Consumer Buy-to-Let Mortgages: The Rules for 'Accidental' Landlords
A consumer buy-to-let mortgage applies when you didn't set out to become a landlord on purpose — inheriting a property, or letting a former home after moving in with a partner. FCA regulation makes these products different from standard business buy-to-let lending.
The Regulatory Distinction
UK buy-to-let mortgages generally fall outside the same FCA regulatory regime that applies to standard residential mortgages, on the basis that letting property is usually treated as a business/commercial activity rather than something requiring the same consumer protections as buying a home to live in.
However, the Mortgage Credit Directive Order 2015 introduced a specific category — consumer buy-to-let (CBTL) — to capture borrowers who become landlords without deliberately setting out to run a property investment business. These borrowers are given FCA-regulated protection similar to residential mortgage borrowers, recognising that someone who inherited a property or is letting a former home is in a genuinely different position from a deliberate property investor.
Common Consumer Buy-to-Let Scenarios
| Scenario | Likely Classification |
|---|---|
| Inherited a property, choosing to let it rather than sell | Consumer buy-to-let |
| Moved in with a partner/spouse, letting your former home rather than selling | Consumer buy-to-let |
| Relocated for work, letting your home rather than selling | Consumer buy-to-let |
| Letting a property previously used as a family member's home | Consumer buy-to-let |
| Deliberately purchased a property specifically as a rental investment | Standard business buy-to-let |
| Building a portfolio of multiple rental properties as an ongoing business | Standard business buy-to-let |
The FCA's core test is whether the letting is being carried out wholly or predominantly for business purposes. If not, the consumer buy-to-let regime is likely to apply, regardless of whether the borrower personally thinks of themselves as a "landlord" in the everyday sense.
How CBTL Regulation Changes the Borrowing Experience
| Feature | Consumer Buy-to-Let | Standard (Business) Buy-to-Let |
|---|---|---|
| FCA regulation | Yes, similar to residential mortgages | Generally not regulated in the same way |
| Affordability assessment | Closer to residential-style affordability checks | Often relies more heavily on rental income coverage ratios |
| Access to Financial Ombudsman Service | Yes | Generally more limited |
| Advice requirements | Regulated mortgage advice process typically applies | Different process, often less formal advice requirement |
| Lender availability | More limited — not all buy-to-let lenders offer CBTL products | Wider range of specialist buy-to-let lenders |
Because of these differences, borrowers in a genuine "accidental landlord" situation should specifically ask whether a lender or broker offers CBTL products, rather than assuming standard buy-to-let lending automatically applies to their situation — using the wrong category of product, or a lender not licensed to offer CBTL, isn't appropriate even if the numbers might otherwise work.

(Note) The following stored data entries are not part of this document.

Definition IsUncreated (s : Impl) (handle : Handle) : bool :=
  let it := states_ s !! handle in
  if negb (bool_decide (it = None)) then false
  else if bool_decide (handle = kInvalidHandle) then true
  else if bool_decide (it = None) then bool_decide (handle > last_destroyed_ s)
  else if from_option (fun m => bool_decide (handle < m)) false (min_tracked s) then false
  else if from_option (fun m => bool_decide (handle > m)) false (max_tracked s) then true
  else false.

(** [GetOrInferHandleDescription].  For an untracked handle the local
    [HandleDescription state;] is not initialised: its scalar fields hold
    whatever [indeterminate] was in that storage, its optional is empty.  Only
    the destroyed branch writes to it. *)
Definition GetOrInferHandleDescription (indeterminate : HandleDescription)
    (handle : Handle) (s : Impl) : HandleDescription * Impl :=
  match states_ s !! handle with
  | None =>
      let state :=
        mkDesc (handle_ indeterminate) (kind_ indeterminate) (state_ indeterminate)
               None (last_transition_ns_ indeterminate) in
      if IsDestroyed s handle then
        (UpdateHandleDescription (raw_ s) state kDestroyed, s)
      else if negb (IsUncreated s handle) then
        (state, LOG WARNING BadStateDetection s)
      else (state, s)
  | Some handle_desc => (handle_desc, s)
  end.

(** The three answers the inference can give for an untracked handle, read
    off the branches of [GetOrInferHandleDescription]: it marks the
    description destroyed; or it leaves it alone because [IsUncreated] holds;
    or it warns about a bad state. *)
Inductive Inferred := InferDestroyed | InferUncreated | InferBadState.

Definition infer (s : Impl) (handle : Handle) : Inferred :=
  if IsDestroyed s handle then InferDestroyed
  else if negb (IsUncreated s handle) then InferBadState
  else InferUncreated.

(** Tracked entries in the iteration order of [std::map]: ascending handle. *)
Definition entries (s : Impl) : list (Handle * HandleDescription) :=
  merge_sort key_le (map_to_list (states_ s)).

Definition DumpEntry (handle_desc : HandleDescription) : list string :=
  let started_tracing := default 0 (started_tracing_ns_ handle_desc) in
  [ "    Handle " +:+ pretty (handle_ handle_desc);
    "      Kind: " +:+ ToString (kind_ handle_desc);
    "      Perfetto State: " +:+ pretty (state_ handle_desc);
    "      Started tracing at: " +:+ pretty started_tracing;
    "      Last transition at: " +:+ pretty (last_transition_ns_ handle_desc) ].

(** [Dump]: the lines given to the printer, and the mutex afterwards. *)
Definition Dump (mutex_ : Mutex) (s : Impl) : list string * Mutex :=
  let '(is_it_locked, mutex_) := try_lock mutex_ in
  let lines :=
    [ "Perfetto consumer state:";
      "  Last destroyed handle: " +:+ pretty (last_destroyed_ s);
      "  Last created handle: " +:+ pretty (last_created_ s);
      EmptyString;
      "  In-flight handles:" ]
    ++ flat_map (fun e => DumpEntry e.2) (entries s)
    ++ (if bool_decide (states_ s = ∅) then ["    (None)"] else [])
    ++ [ EmptyString ] in
  (lines, if is_it_locked then unlock mutex_ else mutex_).

(** Operations of the public interface that change the tracker. *)
Inductive Op :=
| OpCreate (config : list Byte.byte)
| OpStartTracing (handle : Handle)
| OpReadTrace (handle : Handle)
| OpDestroy (handle : Handle).

Definition step (op : Op) (s : Impl) : Outcome Impl :=
  match op with
  | OpCreate config =>
      match Create config s with
      | Ok (_, s') => Ok s'
      | Aborted why => Aborted why
      end
  | OpStartTracing handle => Ok (StartTracing handle s)
  | OpReadTrace handle => Ok (ReadTrace handle s).2
  | OpDestroy handle => Ok (Destroy handle s)
  end.

Fixpoint run (ops : list Op) (s : Impl) : Outcome Impl :=
  match ops with
  | [] => Ok s
  | op :: ops' =>
      match step op s with
      | Ok s' => run ops' s'
      | Aborted why => Aborted why
      end
  end.

(** States the tracker can be in: those some sequence of operations reaches
    from a fresh tracker. *)
Definition reachable (s : Impl) : Prop :=
  exists raw ops, run ops (init raw) = Ok s.

(** The tracker after [ops] on a fresh tracker over [raw]; a run that aborts
    leaves no tracker, and the fresh one stands in. *)
Definition after (ops : list Op) (raw : Raw) : Impl :=
  match run ops (init raw) with
  | Ok s => s
  | Aborted _ => init raw
  end.

(** The kinds a tracked session can have: the ones [Create], [StartTracing]
    and [ReadTrace] assign. *)
Definition live (kind : StateKind) : bool :=
  match kind with
  | kCreated | kStartedTracing | kReadTracing => true
  | _ => false
  end.

(** What every operation keeps: the counters are ordered, and each entry of
    the map sits under its own handle, was issued by a [Create], and has a
    live kind. *)
Definition tracker_invariant (s : Impl) : Prop :=
  0 <= last_destroyed_ s <= last_created_ s
  /\ forall h d,
       states_ s !! h = Some d ->
       handle_ d = h /\ 1 <= h <= last_created_ s /\ live (kind_ d) = true.
Lemma older_createThemeColors_trace sdk context path tokens tokenGroups
      configuration colorTokens lightTheme darkTheme :
  let reqs :=
    map (requestFor (computeTokensForTheme sdk tokens (Some lightTheme))
                    (computeTokensForTheme sdk tokens darkTheme) path)
        colorTokens in
  let tokenFiles := perTokenFiles tokenGroups (nameStyleOf configuration)
                                  reqs in
  trace (Older.createThemeColors sdk context path tokens tokenGroups
                                 configuration colorTokens lightTheme
                                 darkTheme)
        (fun promise n _ =>
           requests n = reqs /\ createdFiles n = tokenFiles
           /\ match promise with
              | Older.Settled createdFiles =>
                  writeBackEnabled configuration context = false
                  /\ createdFiles = tokenFiles
              | Older.Pending rest =>
                  writeBackEnabled configuration context = true
                  /\ yields rest tokenFiles
              end)
        (fun _ _ _ => False).
Proof.
  cbv zeta. unfold Older.createThemeColors, perTokenFiles, writeBackEnabled.
  fold (nameStyleOf configuration).
  apply trace_getLogger_then, trace_log_then, trace_log_then.
  eapply trace_bind.
  - apply (trace_foldM _
             (fun done (state : list AnyOutputFile * TokenNameTracker) n
                  (_ : list jsstring) =>
                fst state = createdFiles n
                /\ requests n
                   = map (requestFor
                            (computeTokensForTheme sdk tokens
                               (Some lightTheme))
                            (computeTokensForTheme sdk tokens darkTheme)
                            path)
                         done
                /\ state
                   = fold_left
                       (requestFile tokenGroups (nameStyleOf configuration))
                       (map (requestFor
                               (computeTokensForTheme sdk tokens
                                  (Some lightTheme))
                               (computeTokensForTheme sdk tokens darkTheme)
                               path)
                            done)
                       ([], newTokenNameTracker))).
    + repeat split; reflexivity.
    + intros done token [created tracker] n ms (Hc & Hr & Hs).
      eapply trace_post; [apply emitToken_trace|].
      intros state n' ms' (Hs' & Hc' & Hr' & _ & _).
      unfold computeTokensForTheme in *.
      rewrite requests_app, Hr, Hr', createdFiles_app, !map_app,
        fold_left_app.
      cbn [map fold_left fst] in *. rewrite <- Hs, <- Hs', Hc', Hc.
      repeat split; reflexivity.
  - intros [created tracker] n1 m1 (Hc & Hr & Hs). cbv beta iota.
    cbn [fst] in Hc. unfold computeTokensForTheme in *.
    apply trace_log_then.
    destruct (ExporterConfiguration.writeNameToProperty configuration
              && negb (PulsarContext.isPreview context)).
    + apply trace_emit_then, trace_ret.
      rewrite requests_app, createdFiles_app, Hr, <- Hs, Hc.
      cbn [requests createdFiles flat_map app fst]. rewrite !app_nil_r.
      split; [reflexivity|]. split; [reflexivity|].
      split; [reflexivity|].
      apply trace_yields, trace_log_then, trace_log_then, trace_ret. auto.
    + apply trace_log_then.
      eapply trace_bind.
      * apply (trace_log_then _ _
                 (fun fs n (_ : list jsstring) => fs = created /\ n = [])).
        apply trace_ret. auto.
      * intros fs n2 m2 [-> ->]. apply trace_ret.
        rewrite !app_nil_r, Hr, <- Hs, Hc. cbn [fst].
        repeat split; reflexivity.
Qed.
(** X24. The requests of the composite operation, for arguments and answers
    that hold no member [toString] or [__proto__] and contracts that emit
    no relation under [__proto__]. It throws before any request exactly
    when the person is missing, the note is no object, the notes contract
    is missing or the sanitized note is empty. Otherwise it posts the
    note. If the backend throws, that is thrown on. If the answer carries
    no identifier or the join contract is missing, it throws with the note
    left in place. Otherwise it submits the sanitized link requests one
    after the other: at least the first; each one after an answer to the
    one before; the first throw of the backend ends the operation with
    that throw, the note and the links made so far left in place; and when
    every link is answered it succeeds with the identifier of the note and
    one created target per request. Every request is a POST. *)
Theorem createNoteForPerson_protocol
        (reg : Registry N) (params : JsVal N) (backend : Backend N)
        (log : list (Request N)) :
  plain params = true ->
  (forall sent answer, backend sent = Ok answer -> plain answer = true) ->
  (forall key schema,
     key ∈ ["notes"; "notetargets"] -> objectSchemas reg !! key = Some schema ->
     ordinaryContract schema) ->
  let outcome := createNoteForPerson reg params backend log in
  let personId := prop params "personId" in
  let note := prop params "note" in
  let requests noteId :=
    buildNoteTargetRequests noteId personId (prop params "companyId")
                            (prop params "targets") in
  let invalid :=
    truthy personId = false
    \/ truthy note = false
    \/ typeof note <> "object"
    \/ objectSchemas reg !! "notes" = None
    \/ (exists noteSchema,
          objectSchemas reg !! "notes" = Some noteSchema
          /\ sanitizePayload note noteSchema = ∅) in
  (invalid -> snd outcome = log /\ exists msg, fst outcome = Throw msg)
  /\ (~ invalid ->
      exists noteSchema,
        objectSchemas reg !! "notes" = Some noteSchema
        /\ let posted := (log ++ [noteRequest noteSchema note])%list in
           let linked targetSchema noteId k :=
             (posted ++ map (linkRequest targetSchema) (take k (requests noteId)))%list in
           match backend posted with
           | Throw msg => outcome = (Throw msg, posted)
           | Ok noteResponse =>
               match extractResourceId noteResponse, objectSchemas reg !! "notetargets" with
               | Some noteId, Some targetSchema =>
                   if Str.nonEmpty noteId then
                     exists k,
                       1 <= k <= length (requests noteId)
                       /\ snd outcome = linked targetSchema noteId k
                       /\ (forall j, 1 <= j < k ->
                                     exists answer,
                                       backend (linked targetSchema noteId j) = Ok answer)
                       /\ match backend (linked targetSchema noteId k) with
                          | Throw msg => fst outcome = Throw msg
                          | Ok _ =>
                              k = length (requests noteId)
                              /\ exists result,
                                   fst outcome = Ok result
                                   /\ TwentyCRMServer.noteId result = noteId
                                   /\ length (createdTargets result)
                                      = length (requests noteId)
                          end
                   else snd outcome = posted /\ exists msg, fst outcome = Throw msg
               | _, _ => snd outcome = posted /\ exists msg, fst outcome = Throw msg
               end
           end)
  /\ exists sent,
       snd outcome = (log ++ sent)%list /\ Forall (fun request => method request = "POST") sent.
Proof.
  intros _ _ _. cbv zeta.
  remember (createNoteForPerson reg params backend log) as outcome eqn:Hout.
  unfold createNoteForPerson in Hout.
  assert (Hposts : forall (targetSchema : Schema N) requests,
             Forall (fun request : Request N => method request = "POST")
                    (map (linkRequest targetSchema) requests)).
  { intros targetSchema requests. apply Forall_forall. intros request Hin.
    apply list_elem_of_fmap in Hin. now destruct Hin as (r & -> & _). }
  assert (Hnone : exists sent,
             (log : list (Request N)) = (log ++ sent)%list
             /\ Forall (fun request : Request N => method request = "POST") sent).
  { exists []. rewrite app_nil_r. now split. }
  revert Hout. destruct (truthy (prop params "personId")) eqn:Hperson; intros Hout;
    cbn [negb] in Hout.
  2:{ subst outcome. split; [intros _; cbn; eauto|].
      split; [intros Hnot; exfalso; apply Hnot; now left | exact Hnone]. }
  revert Hout. destruct (truthy (prop params "note")) eqn:Hnote; intros Hout;
    cbn [negb orb] in Hout.
  2:{ subst outcome. split; [intros _; cbn; eauto|].
      split; [intros Hnot; exfalso; apply Hnot; right; now left | exact Hnone]. }
  destruct (String.eqb_spec (typeof (prop params "note")) "object") as [Htype | Htype];
    cbn [negb] in Hout.
  2:{ subst outcome. split; [intros _; cbn; eauto|].
      split; [intros Hnot; exfalso; apply Hnot; right; right; now left | exact Hnone]. }
  revert Hout. destruct (objectSchemas reg !! "notes") as [noteSchema|] eqn:Hnotes;
    intros Hout.
  2:{ subst outcome. split; [intros _; cbn; eauto|].
      split; [intros Hnot; exfalso; apply Hnot; right; right; right; now left
             | exact Hnone]. }
  destruct (Nat.eqb (size (sanitizePayload (prop params "note") noteSchema)) 0) eqn:Hsize.
  { apply Nat.eqb_eq, map_size_empty_iff in Hsize.
    subst outcome. split; [intros _; cbn; eauto|].
    split; [|exact Hnone].
    intros Hnot. exfalso. apply Hnot. right. right. right. right. eauto. }
  assert (Hfields : sanitizePayload (prop params "note") noteSchema <> ∅).
  { intros E. rewrite E, map_size_empty in Hsize. discriminate. }
  clear Hnone.
  split.
  { intros [H | [H | [H | [H | (schema & [= <-] & H)]]]]; congruence. }
  refine ((fun H => conj (fun _ => ex_intro _ noteSchema (conj eq_refl (proj1 H)))
                         (proj2 H)) _).
  cbv beta.
  unfold mbind at 1 in Hout. unfold op_bind at 1 in Hout. unfold bind at 1 in Hout.
  unfold makeRequest at 1 in Hout. cbv zeta in Hout.
  fold (noteRequest noteSchema (prop params "note")) in Hout.
  assert (Hone : forall msg,
             outcome
             = (Throw msg, (log ++ [noteRequest noteSchema (prop params "note")])%list) ->
             (snd outcome = (log ++ [noteRequest noteSchema (prop params "note")])%list
              /\ exists msg, fst outcome = Throw msg)
             /\ exists sent,
                  snd outcome = (log ++ sent)%list
                  /\ Forall (fun request : Request N => method request = "POST") sent).
  { intros msg ->. cbn [fst snd]. split; [eauto|].
    eexists. split; [reflexivity|]. now repeat constructor. }
  revert Hout.
  destruct (backend (log ++ [noteRequest noteSchema (prop params "note")])%list)
    as [noteResponse | msg] eqn:Hanswer; intros Hout.
  2:{ destruct (Hone _ Hout) as [_ Hsent]. split; [exact Hout | exact Hsent]. }
  revert Hout. destruct (extractResourceId noteResponse) as [noteId|] eqn:Hid; intros Hout.
  2:{ exact (Hone _ Hout). }
  revert Hout. destruct (Str.nonEmpty noteId) eqn:Hnonempty; intros Hout;
    cbn [negb] in Hout.
  2:{ destruct (Hone _ Hout) as [Hthrow Hsent]. split; [|exact Hsent].
      destruct (objectSchemas reg !! "notetargets"); exact Hthrow. }
  revert Hout.
  destruct (objectSchemas reg !! "notetargets") as [targetSchema|] eqn:Hjoin; intros Hout.
  2:{ exact (Hone _ Hout). }
  clear Hone.
  destruct (buildNoteTargetRequests_head noteId (prop params "personId")
              (prop params "companyId") (prop params "targets")) as [rest Hhead].
  set (requests := buildNoteTargetRequests noteId _ _ _) in *.
  assert (Hlength : Nat.eqb (length requests) 0 = false) by now rewrite Hhead.
  assert (Hsome : requests <> []) by now rewrite Hhead.
  rewrite Hlength in Hout.
  unfold mbind at 1 in Hout. unfold op_bind at 1 in Hout. unfold bind at 1 in Hout.
  match type of Hout with
  | context [forEachAwait ?f requests backend ?l] =>
      destruct (forEachAwait_requests
                  f (linkRequest targetSchema)
                  (fun request answer =>
                     (sanitizePayload (JObj request) targetSchema, extractResourceId answer))
                  requests backend l)
        as (k & Hk & Hlog & Hprev & Hlast);
      [intros x b l'; unfold mbind, op_bind, bind, makeRequest, mret, op_ret, ret;
       cbv zeta; fold (linkRequest targetSchema x); now destruct (b _)
      |exact Hsome|];
      destruct (forEachAwait f requests backend l) as [[created | msg] log'] eqn:Hloop;
      cbn [fst snd] in Hlog, Hlast; subst log'
  end.
  - unfold mret, op_ret, ret in Hout. subst outcome. cbn [fst snd].
    split.
    + exists k. split; [exact Hk|]. split; [reflexivity|]. split; [exact Hprev|].
      match type of Hlast with
      | match backend ?sent with _ => _ end =>
          revert Hlast; destruct (backend sent) as [answer | msg]; intros Hlast
      end; [|discriminate Hlast].
      destruct Hlast as (Hall & ys & [= <-] & Hys).
      split; [exact Hall|]. eexists. split; [reflexivity|].
      cbn [TwentyCRMServer.noteId createdTargets]. rewrite length_map. auto.
    + rewrite <- app_assoc. cbn [app]. eexists. split; [reflexivity|].
      constructor; [reflexivity | apply Hposts].
  - subst outcome. cbn [fst snd].
    split.
    + exists k. split; [exact Hk|]. split; [reflexivity|]. split; [exact Hprev|].
      match type of Hlast with
      | match backend ?sent with _ => _ end =>
          revert Hlast; destruct (backend sent) as [answer | msg']; intros Hlast
      end.
      * destruct Hlast as (_ & ys & Hys & _). discriminate Hys.
      * now injection Hlast as <-.
    + rewrite <- app_assoc. cbn [app]. eexists. split; [reflexivity|].
      constructor; [reflexivity | apply Hposts].
Qed.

Rental Income and Affordability Considerations
Both consumer and business buy-to-let mortgages typically require the expected rental income to cover mortgage payments by a specified margin (commonly around 125-145% of the mortgage payment at a stressed interest rate, though this varies by lender and has evolved over time with regulatory changes). Consumer buy-to-let lenders may additionally look more closely at the borrower's personal financial circumstances, similar to residential affordability assessment, rather than relying purely on the rental coverage calculation.
Practical Steps for an Accidental Landlord
- Identify your situation honestly against the FCA test — if you didn't set out to build a property business, you likely need a consumer buy-to-let product, not standard buy-to-let.
- Use a broker experienced with consumer buy-to-let — since not all buy-to-let lenders offer these products, a broker can help identify which lenders are appropriate for your specific circumstances.
- Get regulated mortgage advice — given the FCA-regulated status of CBTL mortgages, you're entitled to (and should expect) a proper advice process, similar to buying a residential mortgage, rather than a purely transactional approach.
- Consider your existing residential mortgage terms if letting a former home — many residential mortgage lenders require permission (a "consent to let") before you let out a property still on a residential mortgage, and switching to a specific buy-to-let (consumer or business) product may be required depending on your lender's rules and how long you intend to let the property for.
- Review your tax position separately — letting a property, whether accidentally or deliberately, has its own income tax and, potentially, future capital gains tax implications (including the loss of any Private Residence Relief for the letting period) — worth discussing with an accountant alongside sorting the mortgage itself.